→ Task objective:
Only some lines are wanted. Transcribe, exactly, the lines below from the line with "- a bath temperature" up to and including the line with "From stdpp Require Import base".

(Records Opens)

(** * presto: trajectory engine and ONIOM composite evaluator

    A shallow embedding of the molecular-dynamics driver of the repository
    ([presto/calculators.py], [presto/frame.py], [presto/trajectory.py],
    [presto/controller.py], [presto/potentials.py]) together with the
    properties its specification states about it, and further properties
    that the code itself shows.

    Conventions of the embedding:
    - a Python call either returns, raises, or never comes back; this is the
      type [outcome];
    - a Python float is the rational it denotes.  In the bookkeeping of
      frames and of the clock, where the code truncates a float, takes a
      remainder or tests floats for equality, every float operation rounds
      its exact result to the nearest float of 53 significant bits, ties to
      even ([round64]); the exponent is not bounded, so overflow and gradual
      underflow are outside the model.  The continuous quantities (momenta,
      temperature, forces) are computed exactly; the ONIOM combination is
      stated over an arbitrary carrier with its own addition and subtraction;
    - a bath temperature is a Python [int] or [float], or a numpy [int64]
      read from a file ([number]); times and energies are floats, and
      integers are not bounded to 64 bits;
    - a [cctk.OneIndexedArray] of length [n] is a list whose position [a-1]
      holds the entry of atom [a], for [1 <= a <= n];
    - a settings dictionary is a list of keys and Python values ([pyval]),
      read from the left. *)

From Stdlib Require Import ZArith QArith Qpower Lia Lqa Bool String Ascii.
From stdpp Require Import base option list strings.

(Records Closes)
(Records Opens)

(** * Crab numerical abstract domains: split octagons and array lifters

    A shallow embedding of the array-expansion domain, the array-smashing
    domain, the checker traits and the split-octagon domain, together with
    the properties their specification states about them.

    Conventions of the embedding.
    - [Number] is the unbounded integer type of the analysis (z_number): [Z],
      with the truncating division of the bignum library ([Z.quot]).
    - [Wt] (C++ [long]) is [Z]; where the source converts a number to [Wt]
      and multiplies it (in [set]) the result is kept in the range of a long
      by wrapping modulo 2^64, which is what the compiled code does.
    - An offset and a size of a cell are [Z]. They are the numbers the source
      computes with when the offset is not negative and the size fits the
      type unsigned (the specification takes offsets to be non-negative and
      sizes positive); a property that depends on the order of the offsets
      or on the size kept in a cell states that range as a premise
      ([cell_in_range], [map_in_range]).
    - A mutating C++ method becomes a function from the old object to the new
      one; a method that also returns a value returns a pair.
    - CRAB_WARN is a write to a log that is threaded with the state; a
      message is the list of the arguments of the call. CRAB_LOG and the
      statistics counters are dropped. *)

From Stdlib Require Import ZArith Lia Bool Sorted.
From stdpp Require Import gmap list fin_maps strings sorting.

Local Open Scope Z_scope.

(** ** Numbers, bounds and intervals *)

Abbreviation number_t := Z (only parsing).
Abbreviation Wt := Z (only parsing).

(Records Closes)

→ Expected answer:
    - a bath temperature is a Python [int] or [float], or a numpy [int64]
      read from a file ([number]); times and energies are floats, and
      integers are not bounded to 64 bits;
    - a [cctk.OneIndexedArray] of length [n] is a list whose position [a-1]
      holds the entry of atom [a], for [1 <= a <= n];
    - a settings dictionary is a list of keys and Python values ([pyval]),
      read from the left. *)

From Stdlib Require Import ZArith QArith Qpower Lia Lqa Bool String Ascii.
From stdpp Require Import base option list strings.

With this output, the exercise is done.